(MATERIAL SHOWN)

(* ===== verification/Purchase.v ===== *)
(** Resumes and purchases for pending work (internal/compute/fleet_plan.go):
    the reserve that serves the containers best, the classes of containers
    that share offers, and the covers bought for them, at a loss only past the
    Spot wait and within the loss cap and budget. *)

From S2P Require Import Prelude Capacity Catalog Billing Policy Placement Offers Cover Fleet Pass Demand.

Section Purchase.
Context (p : Policy) (s : FleetSnapshot).

(** ** Resumes *)

(** A reserve [bestReserve] weighs: the host, the containers it takes by
    index, what they read across regions and whether its room left holds the
    parts of headroom its market lacks. *)
Record reserve_choice := mkChoice { rc_host : nat; rc_taken : list nat; rc_read : Z; rc_floor : bool }.

(** The containers a reserve takes, first fit, and its room left. *)
Definition takes_of (ps : pass) (lends : Requirement -> bool) (items : list coverItem) (r : HostCapacity) : list nat * HostCapacity :=
  fold_left (fun '(taken, r) '(n, it) =>
    if (room p ps (it_market it) <=? 0) || negb (Fits r (it_need it)) || (r_Preemptible (it_need it) && negb (lends (it_need it)))
    then (taken, r)
    else (taken ++ [n], hc_Reserve r (it_need it))) (imap pair items) ([], r).

(** The market of the first container taken. *)
Definition first_market (items : list coverItem) (taken : list nat) : option ReserveMarket :=
  match taken with n :: _ => it_market <$> items !! n | [] => None end.

Definition choice_of (ps : pass) (items : list coverItem) (i : nat) : option reserve_choice :=
  let h := host ps i in
  if negb (ready p s ps h true) then None
  else
    let spotWork := existsb (fun it => r_Preemptible (it_need it)) items in
    let onDemand := h_Market h == MarketOnDemand in
    let lendsCPU := spotWork && onDemand && (h_GPU h == "") && lendable s ps h in
    let lends need := negb onDemand || ((lendsCPU || (h_GPU h != "")) && negb (spotOffered p s ps need)) in
    let '(taken, r) := takes_of ps lends items (capacity h) in
    match taken with
    | [] => None
    | _ =>
        let read := sumZ (map (fun n => match items !! n with
                                        | Some it => readMicros (CostHorizon p) (r_Read (it_need it)) (h_Region h)
                                        | None => 0
                                        end) taken) in
        let short := default [] (ps_partsShort ps !! market h) in
        let floor := negb (bool_decide (short = [])) &&
          placesAll [mkCap (FreeCPUMillis r) (FreeMemoryBytes r) (FreeGPUs r)] short in
        Some (mkChoice i taken read floor)
    end.

Definition choice_order (ps : pass) (items : list coverItem) (a b : reserve_choice) : comparison :=
  let other c := bool_decide (Some (market (host ps (rc_host c))) <> first_market items (rc_taken c)) in
  let some c := (length (rc_taken c) <? length items)%nat in
  let ha := host ps (rc_host a) in
  let hb := host ps (rc_host b) in
  boolOrder (other a) (other b) <+>
  (boolOrder (h_State ha == FleetStopping) (h_State hb == FleetStopping) <+>
  (Z.compare (Z.of_nat (length (rc_taken b))) (Z.of_nat (length (rc_taken a))) <+>
  (boolOrder (negb (rc_floor a)) (negb (rc_floor b)) <+>
  (Z.compare (rc_read a) (rc_read b) <+>
  (boolOrder (some a) (some b) <+>
  (shapeOrder (h_Usable ha) (h_Usable hb) <+> retention p s ha hb)))))).

Definition best_step (ps : pass) (items : list coverItem) (best : option reserve_choice) (i : nat) : option reserve_choice :=
  match choice_of ps items i with
  | None => best
  | Some c =>
      match best with
      | None => Some c
      | Some b => if is_lt (choice_order ps items c b) then Some c else best
      end
  end.

Definition bestReserve (ps : pass) (items : list coverItem) : option reserve_choice :=
  fold_left (best_step ps items) (seq 0 (length (ps_hosts ps))) None.

(** The items with their indices, those in [taken] or not. *)
Definition picked (taken : list nat) (items : list coverItem) : list coverItem :=
  map snd (List.filter (fun '(n, _) => bool_decide (n ∈ taken)) (imap pair items)).
Definition unpicked (taken : list nat) (items : list coverItem) : list coverItem :=
  map snd (List.filter (fun '(n, _) => negb (bool_decide (n ∈ taken))) (imap pair items)).

(** [resumeFor]; a round takes a container or ends the loop, so as many
    rounds as items are enough. *)
Fixpoint resumeFor_loop (fuel : nat) (items : list coverItem) (ps : pass) : list coverItem * pass :=
  match fuel with
  | O => (items, ps)
  | S fuel =>
      if bool_decide (items = []) || (ps_hostRoom ps <=? 0) then (items, ps)
      else match bestReserve ps items with
           | None => (items, ps)
           | Some c =>
               let ids := omap (fun n => it_id <$> items !! n) (rc_taken c) in
               let m := default (mkRM false "") (first_market items (rc_taken c)) in
               let id := h_ID (host ps (rc_host c)) in
               let ps := resume s m (rc_host c) ReasonWork ids ps in
               let ps := fold_left (fun ps it => provisioning it (Some id) None ps) (picked (rc_taken c) items) ps in
               resumeFor_loop fuel (unpicked (rc_taken c) items) ps
           end
  end.
Definition resumeFor (items : list coverItem) (ps : pass) : list coverItem * pass := resumeFor_loop (length items) items ps.

(** ** Classes of pending work *)

Record itemGroup := mkGroup { g_shape : FleetCapacity; g_disks : Z; g_items : list coverItem }.
Record demandClass := mkClass { c_need : Requirement; c_key : string; c_market : ReserveMarket; c_groups : list itemGroup }.

Definition c_set_groups (groups : list itemGroup) (c : demandClass) : demandClass := mkClass (c_need c) (c_key c) (c_market c) groups.
Definition g_set_items (items : list coverItem) (g : itemGroup) : itemGroup := mkGroup (g_shape g) (g_disks g) items.

Definition add_group (groups : list itemGroup) (it : coverItem) : list itemGroup :=
  let shape := reservedShape (it_need it) in
  match index_func (fun g => (g_shape g == shape) && (g_disks g =? r_Disks (it_need it))) groups with
  | Some i => alter (fun g => g_set_items (g_items g ++ [it]) g) i groups
  | None => groups ++ [mkGroup shape (r_Disks (it_need it)) [it]]
  end.

Definition add_class (classes : list demandClass) (it : coverItem) : list demandClass :=
  let '(need, key) := classKey s (it_need it) in
  match index_func (fun c => c_key c == key) classes with
  | Some n => alter (fun c => c_set_groups (add_group (c_groups c) it) c) n classes
  | None => classes ++ [mkClass need key (it_market it) (add_group [] it)]
  end.

Definition classes_of (items : list coverItem) : list demandClass := fold_left add_class items [].

(** [coverNeed]: what is left of the groups [only] keeps, and the index of
    each need item's group. *)
Definition coverNeed (c : demandClass) (only : itemGroup -> bool) : CoverNeed * list nat :=
  let kept := List.filter (fun '(_, g) => negb (bool_decide (g_items g = [])) && only g) (imap pair (c_groups c)) in
  (mkNeed (map (fun '(_, g) => mkItem (g_shape g) (g_disks g) (Z.of_nat (length (g_items g))) None false) kept) cap0, map fst kept).

(** The containers a node takes: the first [n] of each group it places. *)
Definition take_placed (at_ : list nat) (placed : list Z) (groups : list itemGroup) : list coverItem * list itemGroup :=
  fold_left (fun '(taken, groups) '(i, n) =>
    match groups !! i with
    | None => (taken, groups)
    | Some g => (taken ++ take (Z.to_nat n) (g_items g), <[i := g_set_items (drop (Z.to_nat n) (g_items g)) g]> groups)
    end) (zip at_ placed) ([], groups).

(** One node of [coverClass]. *)
Definition buy_node (m : ReserveMarket) (at_ : list nat) (atLoss : bool) (st : demandClass * pass) (node : CoverNode) : demandClass * pass :=
  let '(c, ps) := st in
  let '(taken, groups) := take_placed at_ (Placed node) (c_groups c) in
  let holds := totalOf taken (fun it => reservedShape (it_need it)) in
  let '(action, ps) := buy s m (cn_Offer node) ActionBuy (if atLoss then ReasonSpotWait else ReasonWork) holds (map it_id taken) None ps in
  (c_set_groups groups c, fold_left (fun ps it => provisioning it None (Some action) ps) taken ps).

Definition coverClass (c : demandClass) (m : ReserveMarket) (offers : list FleetOffer) (r : ranking) (only : itemGroup -> bool)
    (atLoss : bool) (ps : pass) : demandClass * pass :=
  let '(need, at_) := coverNeed c only in
  match at_ with
  | [] => (c, ps)
  | _ =>
      let result := Cover offers need (servingCost p) (limits p s ps (Z.min (room p ps m) (ps_hostRoom ps)) r) in
      fold_left (buy_node m at_ atLoss) (cr_Nodes result) (c, ps)
  end.

(** ** Buying past the Spot wait *)

(** The container has waited the Spot wait and no Spot offer can host it. *)
Definition waited (ps : pass) (it : coverItem) : bool :=
  (time_sub (s_Now s) (it_since it) >=? SpotWait p) && negb (spotOffered p s ps (it_need it)).

(** [overCap]: the loss on what the container alone bills passes the cap. *)
Definition overCap (it : coverItem) (o : FleetOffer) : bool :=
  let i := with_WaiveMargin (s_Offers s) true in
  if OwnerPays i then false
  else match assoc (RateClassFor ((r_Region (it_need it) != "") || (r_Zone (it_need it) != "")) true, t_GPU (o_Type o)) (indexRates (Rates i)) with
       | None => true
       | Some rate =>
           hourRevenue rate (reservedShape (it_need it)) * 100 <? HourlyMicros o * (100 - LossCapPercent p) * 1000
       end.

Definition atLoss_ranking (need : Requirement) : ranking :=
  let i := with_WaiveMargin (s_Offers s) true in
  mkRanking (RankOffers p need false i) (sizeRefs p need false i) (RankOffers p need false (availableSoon p i)).

(** One container, alone: Spot of any model it accepts, then on-demand. *)
Definition buy_alone (r : ranking) (c : demandClass) (g : itemGroup) (it : coverItem) (ps : pass) : demandClass * pass :=
  fold_left (fun st mk =>
    fold_left (fun '(alone, ps) model =>
      coverClass alone (mkRM true model)
        (delete_func (fun o => (t_GPU (o_Type o) != model) || (o_Market o != mk) || overCap it o) (rk_offers r)) r (fun _ => true) true ps)
      (gpuModels p (snd st) (c_need c) (rk_offers r)) st)
    [MarketSpot; MarketOnDemand]
    (mkClass (c_need c) (c_key c) (c_market c) [mkGroup (g_shape g) (g_disks g) [it]], ps).

(** One container of group [gi] of [buyAtLoss]. *)
Definition atLoss_one (r : ranking) (gi : nat) (st : demandClass * pass) (it : coverItem) : demandClass * pass :=
  let '(c, ps) := st in
  match c_groups c !! gi with
  | None => st
  | Some g =>
      if negb (waited ps it) then st
      else
        let '(alone, ps) := buy_alone r c g it ps in
        if forallb (fun g => bool_decide (g_items g = [])) (take 1 (c_groups alone))
        then (c_set_groups (<[gi := g_set_items (delete_func (fun o => it_id o =? it_id it) (g_items g)) g]> (c_groups c)) c, ps)
        else (c, ps)
  end.

Definition buyAtLoss (c : demandClass) (ps : pass) : demandClass * pass :=
  if negb (existsb (fun g => existsb (waited ps) (g_items g)) (c_groups c)) then (c, ps)
  else if negb (OwnerPays (s_Offers s)) && (Z.quot (AtLossSpent s * LossCapPercent p) 100 >=? LossBudget p) then (c, ps)
  else
    let r := atLoss_ranking (c_need c) in
    fold_left (fun st gi =>
      fold_left (atLoss_one r gi) (match c_groups (fst st) !! gi with Some g => g_items g | None => [] end) st)
      (seq 0 (length (c_groups c))) (c, ps).

(** ** Buying a class *)

(** [buy] of [buyClass]: the models in order, from one market's offers. *)
Definition buy_models (r : ranking) (m : ReserveMarket) (mk : Market) (only : pass -> itemGroup -> bool) (models : list string)
    (st : demandClass * pass) : demandClass * pass :=
  fold_left (fun '(c, ps) model =>
    coverClass c (mkRM (Preemptible m) model)
      (delete_func (fun o => (t_GPU (o_Type o) != model) || (o_Market o != mk)) (rk_offers r)) r (only ps) false ps) models st.

(** [g.items[0]] of a group the cover has checked is not empty. *)
Definition not_on_spot (ps : pass) (g : itemGroup) : bool :=
  match g_items g with it :: _ => negb (spotOffered p s ps (it_need it)) | [] => false end.

Definition buyClass (c : demandClass) (r : ranking) (ps : pass) : demandClass * pass :=
  let m := c_market c in
  if rm_GPU m != "" then
    let models := gpuModels p ps (c_need c) (rk_offers r) in
    if negb (Preemptible m) then buy_models r m MarketOnDemand (fun _ _ => true) models (c, ps)
    else
      let st := buy_models r m MarketSpot (fun _ _ => true) models (c, ps) in
      let '(c, ps) := buy_models r m MarketOnDemand not_on_spot models st in
      buyAtLoss c ps
  else
    let '(c, ps) :=
      match ps_byMarket ps !! m with
      | Some v =>
          if spotCPU m then
            let least := Lower (t_headroom (v_target v)) (ls_Cap (p_LargestShape p)) in
            coverClass c m (delete_func (fun o => (o_Market o != MarketSpot) || negb (Covers (o_Usable o) least)) (rk_offers r)) r
              (fun _ => true) false ps
          else (c, ps)
      | None => (c, ps)
      end in
    coverClass c m (rk_offers r) r (fun _ => true) false ps.

(** The wait of each container of a class no purchase took; the reason a
    group falls short is settled at its first container. *)
Definition wait_one (c : demandClass) (held : bool) (short : CapacityWait) (ps : pass) (it : coverItem) : pass :=
  if ps_hostRoom ps <=? 0 then
    let ps := waits it WaitLimit ps in set_limited ({[ c_market c ]} ∪ ps_limited ps) ps
  else if held then
    let ps := waits it WaitBatch ps in set_batched ({[ c_market c ]} ∪ ps_batched ps) ps
  else waits it short ps.

Definition wait_group (c : demandClass) (held : bool) (ps : pass) (g : itemGroup) : pass :=
  fold_left (wait_one c held (shortReason p s ps (c_market c) (needOf (c_need c) (g_shape g)) false)) (g_items g) ps.

(** One class of [buyFor]. *)
Definition buy_class_step (ps : pass) (c : demandClass) : pass :=
  let '(held, ps) := if ps_hostRoom ps >? 0 then batching s ps else (false, ps) in
  let '(c, ps) := if (ps_hostRoom ps >? 0) && negb held then buyClass c (classOffers p s (c_need c)) ps else (c, ps) in
  fold_left (wait_group c held) (c_groups c) ps.

Definition buyFor (items : list coverItem) (ps : pass) : pass := fold_left buy_class_step (classes_of items) ps.

(** [cover]. *)
Definition cover (items : list coverItem) (ps : pass) : pass :=
  let '(left_items, ps) := cover_running p s items ps in
  let '(left_items, ps) := resumeFor left_items ps in
  buyFor left_items ps.

End Purchase.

(End MATERIAL SHOWN)

In the entries above, how many lines hold the word "waited"? State the number only.

4